The use of aprotinin in cardiac surgery has been called into question recently when a large observational study suggested that the use of aprotinin in cardiac surgery may increase the risk of acute renal failure (4). The results of this study were, however, not substantiated by some other observational studies (5-7). Aprotinin was commonly used in many cardiothoracic units in Australia until the manufacturer of aprotinin (Bayer AG) temporarily suspended the marketing of the drug very recently because of a concern about its safety profile. Data on the safety profile of aprotinin from Australian cardiothoracic units are sparse (8). We aim in this study to assess the effects of aprotinin on the risk of acute renal failure requiring dialysis.

MATERIALS AND METHODS

This retrospective cohort study utilised the clinical databases of the intensive care unit (ICU) and cardiothoracic operating theatre of Royal Perth Hospital in Western Australia. All data were collected prospectively and subsequently retrieved from the ICU and operating theatre databases. The study was deemed to be a "Clinical Audit" by the Hospital Ethics Committee and as such, a formal human research ethics committee approval was waived.

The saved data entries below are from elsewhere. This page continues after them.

(* ===== verification/UdpSafe.v ===== *)
(** * The UDP echo server program is safe

    [main] of example/udpEchoServer/server.cc, from the first statement on: whatever
    datagrams arrive, of whatever size and in whatever order, its one thread never
    reaches undefined behaviour.  The arrays of the endpoint are long enough because
    UDP itself limits a datagram: [udp_send_data_frames] of UdpProps.v shows where
    [send_data] would write past its array. *)
From S2P Require Import Prelude EventBase TimerQueue TimerQueueSpec Kernel Wire EventLoop EventLoopProps Net World TcpBuffer.
From S2P Require Import Udp UdpProps Program ProgramProps SafeLoop ConfigReader Commu Examples EchoProps IoBuffer.

#[global] Instance u_ev_laws {K U E} : LensLaws (@u_ev K U E) (λ _, True).
Proof. split; [by intros [] []|by intros []|done|done]. Qed.

Section udp_safe.
Context {K : Type} `{NetLaws K} `{!MailLaws K} `{!MailEnds K} `{EchoCodecLaws}.
Abbreviation W := (udp_world K unit udp_server).
Implicit Types (w : W) (dg dat rbuf : list byte).

(** The endpoint: its arrays have their size, and the dispatcher its two tables. *)
Record endpoint_ok (e : udp_server) : Prop := {
  eo_dispatcher : dispatcher_ok (us_dispatcher e);
  eo_rbuf : Z.of_nat (length (us_rbuf e)) = MSG_LENGTH_LIMIT;
  eo_wbuf : Z.of_nat (length (us_wbuf e)) = MSG_LENGTH_LIMIT;
}.

(** What a descriptor of this program can be registered for. *)
Definition udp_entry (ev : io_event) : Prop :=
  write_cb ev = None ∧
  ((read_cb ev = Some udp_server_read_cb ∧ rcb_args ev = v_udp_server) ∨ read_cb ev = Some timerqueue_cb).

Record udp_server_ok w : Prop := {
  uo_loop : loop_inv (view u_ev w);
  uo_timers : no_timers (_timer_que (u_loop w));
  uo_tasks : tasks (_pendingFactors (u_loop w)) = [];
  uo_entries : map_Forall (λ _, udp_entry) (_io_evs (u_loop w));
  uo_endpoint : endpoint_ok (u_ep w);
}.

(** The process after a call that does not concern the interest lists, and after
    its endpoint has changed. *)
Lemma udp_server_ok_kern w k e :
  udp_server_ok w → calm (u_kern w) k → endpoint_ok e → udp_server_ok (UdpWorld k (u_loop w) e (u_user w)).
Proof.
  intros [Hl ? ? ? ?] Hk He. split; try done. eapply loop_inv_kern; [exact Hl|]. apply Hk.
Qed.

(** What handling datagrams leaves: only the system and the endpoint differ. *)
Definition handled w w' : Prop := udp_server_ok w' ∧ u_loop w' = u_loop w.
Definition answered w w' : Prop := handled w w' ∧ (awaiting (u_kern w') ≤ awaiting (u_kern w))%nat.

Lemma udp_send_swp w dat cmd :
  udp_server_ok w → Z.of_nat (length dat) ≤ MSG_LENGTH_LIMIT - COMMU_HEAD_LENGTH →
  swp (udp_send_data dat (Z.of_nat (length dat)) cmd) (λ _, answered w) w.
Proof.
  intros Hok Hn. pose proof (uo_endpoint _ Hok) as [Hd Hr Hw]. unfold swp.
  rewrite udp_send_fits by done. set (fd := ep_sockfd (u_ep w)). set (bs := frame (cmd, dat)). set (to := ep_dest (u_ep w)).
  pose proof (calm_sendto fd bs to (u_kern w)) as Hk. pose proof (awaiting_sendto fd bs to (u_kern w)) as Ha.
  destruct (sys_sendto fd bs to (u_kern w)) as [r k]. cbn [snd] in Hk, Ha. split; [|done]. split; [|done].
  apply (udp_server_ok_kern w k); [done..|]. split; [done..|].
  change (us_wbuf _) with (bs ++ drop (8 + length dat) (us_wbuf (u_ep w))).
  unfold bs. rewrite length_app, length_frame, length_drop. cbn [snd].
  unfold MSG_LENGTH_LIMIT, COMMU_HEAD_LENGTH, message in *. simpl in *. lia.
Qed.

(** The callback, on the payload of a datagram. *)
Lemma udp_echo_msg_swp w f dat cmd args :
  udp_server_ok w → Z.of_nat (length dat) ≤ MAX_DATAGRAM - COMMU_HEAD_LENGTH →
  swp (udp_echo_msg f dat (Z.of_nat (length dat)) cmd args) (λ _, answered w) w.
Proof.
  intros Hok Hn. unfold udp_echo_msg, echo_buz. swp_step. eapply swp_from_option; [apply take_bytes_all|]. set (rsp := echo_reply dat).
  pose proof (echo_reply_length dat) as Hlen. fold rsp in Hlen. unfold MAX_DATAGRAM, COMMU_HEAD_LENGTH in Hn.
  rewrite size_int_small by (unfold u8M; lia). swp_step.
  eapply swp_mono; [apply udp_send_swp; [done|unfold MSG_LENGTH_LIMIT, COMMU_HEAD_LENGTH; lia]|].
  intros r w' Hw'. by swp_step.
Qed.

Lemma swp_callback_of {S} cmd d (Q : msg_callback * void_ptr → S → Prop) s :
  dispatcher_ok d → (∀ f, Q f s) → swp (callback_of cmd d) Q s.
Proof.
  intros Hd HQ. destruct (exist cmd d) eqn:He.
  - apply wp_swp, wp_callback_of; [done..|]. intros f u _ _. apply HQ.
  - unfold callback_of. swp_step. apply swp_assert. by rewrite He.
Qed.

(** The process after [recvfrom] has given [dg]. *)
Definition datagram_in w (k : K) dg (peer : Z) : W :=
  UdpWorld k (u_loop w) (ep_received (dg ++ drop (length dg) (us_rbuf (u_ep w))) peer (u_ep w)) (u_user w).

Lemma datagram_in_ok w k dg peer :
  udp_server_ok w → calm (u_kern w) k → Z.of_nat (length dg) ≤ MSG_LENGTH_LIMIT →
  udp_server_ok (datagram_in w k dg peer).
Proof.
  intros Hok Hk Hn. pose proof (uo_endpoint _ Hok) as [Hd Hr Hw].
  apply udp_server_ok_kern; [done..|]. split; [done| |done]. cbn -[Z.of_nat]. rewrite length_app, length_drop. lia.
Qed.

(** The part of the loop after a datagram: it is dropped, or handed over. *)
Lemma datagram_swp (next : M W unit) (Q : unit → W → Prop) w dg rest :
  udp_server_ok w → us_rbuf (u_ep w) = dg ++ rest → Z.of_nat (length dg) ≤ MAX_DATAGRAM →
  (∀ w', answered w w' → swp next Q w') →
  let head := head_of_bytes (take 8 (dg ++ rest)) in
  swp (if bad_length head || ep_wrong_size (E := udp_server) head (Z.of_nat (length dg)) then next
       else
         f ← callback_of (cmdid head) (us_dispatcher (u_ep w));
         udp_echo_msg f.1 (take (Z.to_nat (h_length head)) (drop 8 (dg ++ rest))) (h_length head) (cmdid head) f.2 ;;
         next) Q w.
Proof.
  intros Hok Hbuf Hn Hnext head. pose proof (uo_endpoint _ Hok) as [Hd Hr _].
  pose proof (received_checks (E := udp_server) dg rest) as Hc. cbv zeta in Hc. fold head in Hc.
  rewrite <- Hbuf in Hc. unfold MSG_LENGTH_LIMIT, COMMU_HEAD_LENGTH in Hr. specialize (Hc ltac:(lia)). rewrite Hbuf in Hc.
  destruct (datagram_message dg) as [m|] eqn:Hm.
  - destruct Hc as (-> & Hmsg & Hl). pose proof (f_equal snd Hmsg) as Hdat. cbn [snd] in Hdat. rewrite <- Hdat, Hl.
    apply datagram_message_frame in Hm as (_ & _ & Hdg). rewrite Hdg, length_frame in Hn.
    swp_step. apply swp_callback_of; [done|]. intros f. swp_step.
    eapply swp_mono; [apply (udp_echo_msg_swp w); [done|unfold COMMU_HEAD_LENGTH; lia]|].
    intros [] w'. apply Hnext.
  - rewrite Hc. apply Hnext. split; [by split|done].
Qed.

(** The loop of [handle_read] ends when the datagrams are used up. *)
Lemma udp_read_loop_swp n : ∀ w fuel,
  udp_server_ok w → (awaiting (u_kern w) ≤ n)%nat → (n < fuel)%nat →
  swp (udp_read_loop udp_echo_msg fuel) (λ _, handled w) w.
Proof.
  induction n as [n IH] using lt_wf_ind. intros w fuel Hok Hn Hf. destruct fuel as [|fuel]; [lia|].
  cbn [udp_read_loop]. do 4 swp_step. apply swp_syscall. cbn [view u_kernel]. intros r k1 Hrecv. cbn [update u_kernel].
  pose proof (calm_recvfrom (ep_sockfd (u_ep w)) MSG_LENGTH_LIMIT (u_kern w)) as Hcalm.
  pose proof (awaiting_recvfrom _ _ _ _ _ Hrecv) as Hless. rewrite Hrecv in Hcalm. cbn [snd] in Hcalm.
  assert (Hagain : ∀ w1, udp_server_ok w1 → u_loop w1 = u_loop w → (awaiting (u_kern w1) < awaiting (u_kern w))%nat →
    swp (udp_read_loop udp_echo_msg fuel) (λ _, handled w) w1).
  { intros w1 Hok1 Hl1 Ha1. eapply swp_mono; [apply (IH (awaiting (u_kern w1))); [lia|done|lia..]|].
    intros [] w2 [Hok2 Hl2]. split; [done|congruence]. }
  destruct r as [e|[dg peer]].
  - pose proof (udp_server_ok_kern w k1 (u_ep w) Hok Hcalm (uo_endpoint _ Hok)) as Hok1.
    destruct e; try (swp_step; by split). by apply Hagain.
  - pose proof (datagram_length _ _ _ _ _ _ Hrecv ltac:(done)) as Hlen.
    pose proof (uo_endpoint _ Hok) as [Hd Hr Hw].
    swp_step. eapply swp_from_option; [apply array_write_0; simpl; lia|]. do 2 swp_step.
    assert (Hok1 : udp_server_ok (datagram_in w k1 dg peer)) by (apply datagram_in_ok; [done..|lia]).
    eapply (datagram_swp (udp_read_loop udp_echo_msg fuel) _ (datagram_in w k1 dg peer)); [done|done|lia|].
    intros w2 [[Hok2 Hl2] Ha2]. apply Hagain; [done..|]. simpl in Ha2. lia.
Qed.

(** ** The loop *)

Variable fuel : nat.
Hypothesis Hfuel : (mail_burst < fuel)%nat.

Lemma udp_quiet_loop w : udp_server_ok w → quiet_loop (view u_ev w).
Proof.
  intros [Hl _ Ht He _]. split; [done..|]. intros fd [ev Hev]. unfold reader. rewrite Hev. simpl.
  destruct (He fd ev Hev) as [_ [[-> _]| ->]]; by eexists.
Qed.

Lemma udp_call_io_swp w fd f args :
  udp_server_ok w →
  reader (view u_ev w) fd = Some (f, args) ∨ writer (view u_ev w) fd = Some (f, args) →
  swp (udp_server_call_io fuel f fd args)
    (λ _ w', udp_server_ok w' ∧ _io_evs (u_loop w') = _io_evs (u_loop w)) w.
Proof.
  intros Hok Hh. pose proof Hok as [Hl Ht _ He Hep]. unfold reader, writer in Hh. cbn [view u_ev ev_loop] in Hh.
  destruct (_io_evs (u_loop w) !! fd) as [ev|] eqn:Hev; [|by destruct Hh]. simpl in Hh.
  destruct (He fd ev Hev) as [Hw Hr]. rewrite Hw in Hh. destruct Hh as [Hh|Hh]; [|done].
  destruct Hr as [[Hr Ha]|Hr]; rewrite Hr in Hh; injection Hh as <- <-.
  - rewrite Ha. eapply swp_mono; [apply (udp_read_loop_swp mail_burst w fuel Hok); [apply awaiting_burst|done]|].
    intros [] w' [Hok' Hl']. split; [done|by rewrite Hl'].
  - apply (idle_timer_swp u_ev); [done|]. intros q Hq. split; [|done].
    destruct Hok. split; try done. by destruct Hl.
Qed.

Lemma udp_rounds_swp w n :
  udp_server_ok w → swp (process_evs u_ev (udp_server_call_io fuel) (λ _ _, mret tt) n) (λ _ w', udp_server_ok w') w.
Proof.
  eapply (process_evs_swp u_ev _ _ (valid := λ _, True)).
  - done.
  - apply udp_quiet_loop.
  - intros w1 k Hok Hk. apply udp_server_ok_kern; [done..|]. apply Hok.
  - intros w1 fd f args Hok Hh. by apply udp_call_io_swp.
Qed.
End udp_safe.

(** ** [main] *)

Section main.
Context {K : Type} `{NetLaws K} `{!SetupLaws K} `{!MailLaws K} `{!MailEnds K} `{EchoCodecLaws}.
Variable inet_aton : str → bool.
Variable file : option str.
Variable fuel : nat.
Hypothesis Hfuel : (mail_burst < fuel)%nat.
(** The arrays, as found in memory. *)
Variable rbuf wbuf : list byte.
Hypothesis Hrbuf : Z.of_nat (length rbuf) = MSG_LENGTH_LIMIT.
Hypothesis Hwbuf : Z.of_nat (length wbuf) = MSG_LENGTH_LIMIT.

(** The constructor, on a new loop. *)
Lemma udp_server_ctor_swp ip_ok (k : K) s tfd e :
  new_loop k s tfd →
  swp (udp_server_ctor ip_ok rbuf wbuf) (λ _ w, udp_server_ok w) (UdpWorld (ev_kern s) (ev_loop s) e ()).
Proof.
  intros [Hi Hevs Htq Hpf Hem Hels Hopen _ Hfd]. unfold udp_server_ctor. do 2 swp_step. apply swp_syscall. cbn [view u_kernel u_kern]. intros r k1 Hsock.
  pose proof (socket_calm (ev_kern s)) as Hk1. rewrite Hsock in Hk1. cbn [snd] in Hk1.
  destruct r as [err|fd]; [by right|]. swp_step. apply swp_exit_if. intros _. do 2 swp_step. apply swp_syscall.
  cbn [view update u_kernel u_kern]. intros ret k2 Hbind. pose proof (bind_calm fd k1) as Hk2. rewrite Hbind in Hk2. cbn [snd] in Hk2.
  swp_step. apply swp_exit_if. intros _. do 2 swp_step. swp_step. cbn [set_ep view u_ev u_kern u_loop u_user].
  assert (Hi2 : loop_inv (EvSt k2 (ev_loop s))).
  { apply (loop_inv_kern (ev_kern s)); [by destruct s|]. by rewrite (proj1 Hk2), (proj1 Hk1). }
  apply wp_swp. eapply wp_mono; [by apply (add_ioev_spec fd udp_server_read_cb EPOLLIN v_udp_server)|].
  intros [] s' (Hi' & (_ & Htq' & Hpf') & He). cbn [ev_loop] in Htq', Hpf', He. split; cbn [update u_ev u_loop u_ep view u_kern].
  - by destruct s'.
  - rewrite Htq', Htq. apply no_timers_new.
  - by rewrite Hpf', Hpf.
  - rewrite He, Hevs. apply map_Forall_insert_2.
    + destruct ({[tfd := _]} !! fd) as [ev|] eqn:Hev; [|by split; [|left]].
      apply lookup_singleton_Some in Hev as [_ <-]. by split; [|left].
    + intros f ev [_ <-]%lookup_singleton_Some. by split; [|right].
  - by split.
Qed.

(** C6 The UDP echo server program, from its first statement on and for any number of
    rounds of its loop: whatever datagrams arrive, of whatever length and contents,
    it is in a state in order, or it has stopped, by a failed assertion or an exit of
    its own: it never reads or writes outside its arrays.  [handle_read] comes to an
    end because no more than [mail_burst] datagrams arrive in a row, which is an
    assumption on the network ([MailEnds]); and the configuration file can be read. *)
Theorem udp_echo_main_safe n (k : K) conf :
  server_config file None = Ok conf →
  match udp_echo_main inet_aton file fuel rbuf wbuf n k with
  | Ok (_, w) => udp_server_ok w
  | Fail e => e = AssertFailed ∨ e = Exited
  end.
Proof.
  intros Hc. unfold udp_echo_main. pose proof (event_loop_ctor_ok k) as Hl.
  destruct (event_loop_ctor k) as [s|]; [|exact Hl]. destruct Hl as [tfd Hl]. rewrite Hc.
  destruct conf as [[[ip threads] conns] conf].
  match goal with |- context [(?m ;; ?m') ?w] => change (swp (m ;; m') (λ _ w', udp_server_ok w') w) end.
  swp_step. eapply swp_mono; [by eapply udp_server_ctor_swp|]. intros [] w1 Hok. cbv beta.
  unfold udp_server_add_msg_cb. do 2 swp_step. apply udp_rounds_swp; [done|].
  destruct Hok as [? ? ? ? []]. split; try done. split; [|done..]. by apply add_msg_cb_ok.
Qed.
End main.

(** ** A concrete run *)

(** The loop has the descriptors 3 and 4, the socket is 5; two requests arrive, with a
    datagram that is no message between them. *)
Definition two_requests : Sim.state :=
  Sim.start_mail [inr (frame hi_request, 77); inr ([x01], 5); inl EINTR; inr (frame hi_request, 78)]
    [[(5, EPOLLIN)]; [(4, EPOLLIN)]].

Definition array_of_zeros : list byte := replicate (Z.to_nat MSG_LENGTH_LIMIT) x00.

Lemma array_of_zeros_length : Z.of_nat (length array_of_zeros) = MSG_LENGTH_LIMIT.
Proof. unfold array_of_zeros. rewrite length_replicate. unfold MSG_LENGTH_LIMIT, COMMU_HEAD_LENGTH. lia. Qed.

Example udp_echo_main_replies :
  match udp_echo_main (λ _, true) None 9 array_of_zeros array_of_zeros 3 two_requests with
  | Ok (_, w) => Mail.posted (Sim.mail (u_kern w)) = [(frame hi_request, Some 77); (frame hi_request, Some 78)]
  | Fail _ => False
  end.
Proof. vm_compute. reflexivity. Qed.

Lemma mail_burst_fits : (@mail_burst Sim.state _ _ < 501)%nat.
Proof. change (@mail_burst Sim.state _ _) with 500%nat. lia. Qed.

Lemma udp_echo_main_safe_witness :
  match udp_echo_main (λ _, true) None 501 array_of_zeros array_of_zeros 3 two_requests with
  | Ok (_, w) => udp_server_ok w
  | Fail e => e = AssertFailed ∨ e = Exited
  end.
Proof.
  apply (udp_echo_main_safe (λ _, true) None 501 mail_burst_fits
    array_of_zeros array_of_zeros array_of_zeros_length array_of_zeros_length 3 two_requests
    ((lit "0.0.0.0", 0, 10000), Some ∅)).
  vm_compute. reflexivity.
Defined.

All on-pump cardiac surgical patients between January 1, 2005 and December 31, 2006 were included except those who died in the operating theatre and those who were dialysis-dependent before their cardiac surgery. The usual practice of this cardiothoracic unit was to cease aspirin or other anti-platelet agents for at least five days before elective surgery, unless there was a strong medical indication to continue the drug. The use of blood products including red blood cells, platelets and fresh frozen plasma was selective and determined by the blood test results and clinical condition of the patient. The use of aprotinin was also selective and the dose was determined by the duty cardiothoracic anaesthestists.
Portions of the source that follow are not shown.